:: EXERCISE INSTRUCTIONS ::
Retype, word for word, each line between the lines holding "(** [call->ret_int = ret;" and "w ← gets rt;", inclusive, and leave the rest of the data alone.

:: EXTRACTED DATA ::
☆ ☆ ☆

Definition PSA_BLOCK : Z := 0x80000000.
Definition SIZEOF_PSA_MSG : Z := 48.   (** [sizeof(psa_msg_t)] with 32-bit pointers *)

(** [op] holds whatever the partition stored there: [None] is a value that is
    no enumerator. *)
Record wt_spm_call := {
  sc_op : option wt_spm_op;
  sc_partition_id : Z;
  sc_notify_partition : Z;
  sc_msg_handle : Z;
  sc_signal_mask : Z;
  sc_timeout : Z;
  sc_signal : Z;
  sc_vec_idx : Z;
  sc_buffer : Z;
  sc_num_bytes : Z;
  sc_status : Z;
  sc_msg : Z;
  sc_asserted : Z;
  sc_rhandle : Z;
  sc_sid : Z;
  sc_version : Z;
  sc_call_type : Z;
  sc_sp_in : list psa_invec;
  sc_sp_out : list psa_outvec;
  sc_sp_in_len : nat;
  sc_sp_out_len : nat;
  sc_pending_msg : option nat;
  sc_pending_valid : bool;
  sc_ret_status : Z;
  sc_ret_size : Z;
  sc_ret_int : Z;
  sc_ret_handle : Z;
  sc_ret_version : Z;
  sc_ret_tick : Z;
  sc_must_panic : bool;
}.
#[export] Instance call_eta : Settable wt_spm_call := λ c,
  {| sc_op := sc_op c; sc_partition_id := sc_partition_id c; sc_notify_partition := sc_notify_partition c;
     sc_msg_handle := sc_msg_handle c; sc_signal_mask := sc_signal_mask c; sc_timeout := sc_timeout c;
     sc_signal := sc_signal c; sc_vec_idx := sc_vec_idx c; sc_buffer := sc_buffer c; sc_num_bytes := sc_num_bytes c;
     sc_status := sc_status c; sc_msg := sc_msg c; sc_asserted := sc_asserted c; sc_rhandle := sc_rhandle c;
     sc_sid := sc_sid c; sc_version := sc_version c; sc_call_type := sc_call_type c; sc_sp_in := sc_sp_in c;
     sc_sp_out := sc_sp_out c; sc_sp_in_len := sc_sp_in_len c; sc_sp_out_len := sc_sp_out_len c;
     sc_pending_msg := sc_pending_msg c; sc_pending_valid := sc_pending_valid c; sc_ret_status := sc_ret_status c;
     sc_ret_size := sc_ret_size c; sc_ret_int := sc_ret_int c; sc_ret_handle := sc_ret_handle c;
     sc_ret_version := sc_ret_version c; sc_ret_tick := sc_ret_tick c; sc_must_panic := sc_must_panic c |}.
#[export] Instance set_sc_partition_id : Setter sc_partition_id. Proof. derive_setter. Defined.
#[export] Instance set_sc_sp_out : Setter sc_sp_out. Proof. derive_setter. Defined.
#[export] Instance set_sc_pending_msg : Setter sc_pending_msg. Proof. derive_setter. Defined.
#[export] Instance set_sc_pending_valid : Setter sc_pending_valid. Proof. derive_setter. Defined.
#[export] Instance set_sc_ret_status : Setter sc_ret_status. Proof. derive_setter. Defined.
#[export] Instance set_sc_ret_size : Setter sc_ret_size. Proof. derive_setter. Defined.
#[export] Instance set_sc_ret_int : Setter sc_ret_int. Proof. derive_setter. Defined.
#[export] Instance set_sc_ret_handle : Setter sc_ret_handle. Proof. derive_setter. Defined.
#[export] Instance set_sc_ret_version : Setter sc_ret_version. Proof. derive_setter. Defined.
#[export] Instance set_sc_ret_tick : Setter sc_ret_tick. Proof. derive_setter. Defined.
#[export] Instance set_sc_must_panic : Setter sc_must_panic. Proof. derive_setter. Defined.

(** [*msg = ...] *)
Definition psa_msg_bytes (m : psa_msg) : list Z :=
  concat (le32 ∘ u32 <$> [pm_type m; pm_handle m; pm_client_id m; pm_rhandle m] ++ pm_in_size m ++ pm_out_size m).

(** ** Checks *)

(** [None] is a null domain: validation is disabled. *)
Definition wt_spm_check_buffer (domain : option wt_secure_domain) (buffer len : Z) (need_write : bool) : Z :=
  match domain with
  | None => WT_FFM_SUCCESS
  | Some d =>
    if len =? 0 then WT_FFM_SUCCESS else
    if buffer =? 0 then WT_FFM_ERROR_BUFFER else
    if wt_secure_domain_contains d buffer len need_write then WT_FFM_SUCCESS else WT_FFM_ERROR_BUFFER
  end.

Definition wt_spm_pending_owned (rt : wt_ffm_runtime) (call : wt_spm_call) : option bool :=
  match sc_pending_msg call with
  | None => Some false
  | Some i =>
    if (WT_FFM_MAX_MESSAGES <=? i)%nat then Some false else
    m ← r_messages rt !! i;
    Some (m_allocated m && (m_caller m =? sc_partition_id call))
  end.

(** The first vector refused, of those with a length. *)
Definition check_vectors (domain : option wt_secure_domain) (need_write : bool) (l : list (Z * Z)) : Z :=
  first_error (λ v, if snd v =? 0 then 0 else wt_spm_check_buffer domain (fst v) (snd v) need_write) l.

Definition wt_spm_check_sp_vectors (domain : option wt_secure_domain) (call : wt_spm_call) : Z :=
  if (WT_SPM_SP_IOVEC <? sc_sp_in_len call)%nat || (WT_SPM_SP_IOVEC <? sc_sp_out_len call)%nat
  then WT_FFM_ERROR_ARGUMENT else
  let ret := check_vectors domain false ((λ v, (iv_base v, iv_len v)) <$> take (sc_sp_in_len call) (sc_sp_in call)) in
  if negb (ret =? WT_FFM_SUCCESS) then ret else
  check_vectors domain true ((λ v, (ov_base v, ov_len v)) <$> take (sc_sp_out_len call) (sc_sp_out call)).

(** ** The requests

    One definition per case of the switch: the block afterwards. The return
    value of the gate is [WT_FFM_SUCCESS] for each. *)

Section gate.
Context `{PortOps} (domain : option wt_secure_domain).

(** [call->ret_int = ret; if (ret != WT_FFM_SUCCESS) call->must_panic = 1U;] *)
Definition ret_or_panic (ret : Z) (call : wt_spm_call) : wt_spm_call :=
  let call := call <| sc_ret_int := ret |> in
  if ret =? WT_FFM_SUCCESS then call else call <| sc_must_panic := true |>.
Definition panic_with (ret : Z) (call : wt_spm_call) : wt_spm_call :=
  call <| sc_ret_int := ret |> <| sc_must_panic := true |>.

Definition gate_wait (call : wt_spm_call) : func world wt_spm_call := fn (
  let ret := wt_spm_check_buffer domain (sc_asserted call) 4 true in
  if negb (ret =? WT_FFM_SUCCESS) then mret (panic_with ret call) else
  w ← gets rt;
  '(ret, asserted) ← (if sc_asserted call =? 0 then mret (WT_FFM_ERROR_ARGUMENT, None)
                      else defined (wt_ffm_wait w (sc_partition_id call) (sc_signal_mask call)));
  match asserted with
  | Some v => modify (λ w, w <| memory := store32 (memory w) (sc_asserted call) v |>)
  | None => mret tt
  end;;
  let call := call <| sc_ret_int := ret |> in
  mret (if ret =? WT_FFM_ERROR_ARGUMENT then call <| sc_must_panic := true |> else call)).

Definition gate_get (call : wt_spm_call) : func world wt_spm_call := fn (
  let ret := wt_spm_check_buffer domain (sc_msg call) SIZEOF_PSA_MSG true in
  if negb (ret =? WT_FFM_SUCCESS) then mret (panic_with ret (call <| sc_ret_status := ret |>)) else
  '(status, msg) ← (if sc_msg call =? 0 then mret (PSA_ERROR_PROGRAMMER_ERROR, None)
                    else CState.call (wt_ffm_get (sc_partition_id call) (sc_signal call)));
  match msg with
  | Some m => modify (λ w, w <| memory := mem_write (memory w) (sc_msg call) (psa_msg_bytes m) |>)
  | None => mret tt
  end;;
  let call := call <| sc_ret_status := status |> <| sc_ret_int := ret |> in
  mret (if status =? PSA_SUCCESS then call else call <| sc_must_panic := true |>)).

☆ ☆ ☆

:: EXERCISE RESULT ::
(** [call->ret_int = ret; if (ret != WT_FFM_SUCCESS) call->must_panic = 1U;] *)
Definition ret_or_panic (ret : Z) (call : wt_spm_call) : wt_spm_call :=
  let call := call <| sc_ret_int := ret |> in
  if ret =? WT_FFM_SUCCESS then call else call <| sc_must_panic := true |>.
Definition panic_with (ret : Z) (call : wt_spm_call) : wt_spm_call :=
  call <| sc_ret_int := ret |> <| sc_must_panic := true |>.

Definition gate_wait (call : wt_spm_call) : func world wt_spm_call := fn (
  let ret := wt_spm_check_buffer domain (sc_asserted call) 4 true in
  if negb (ret =? WT_FFM_SUCCESS) then mret (panic_with ret call) else
  w ← gets rt;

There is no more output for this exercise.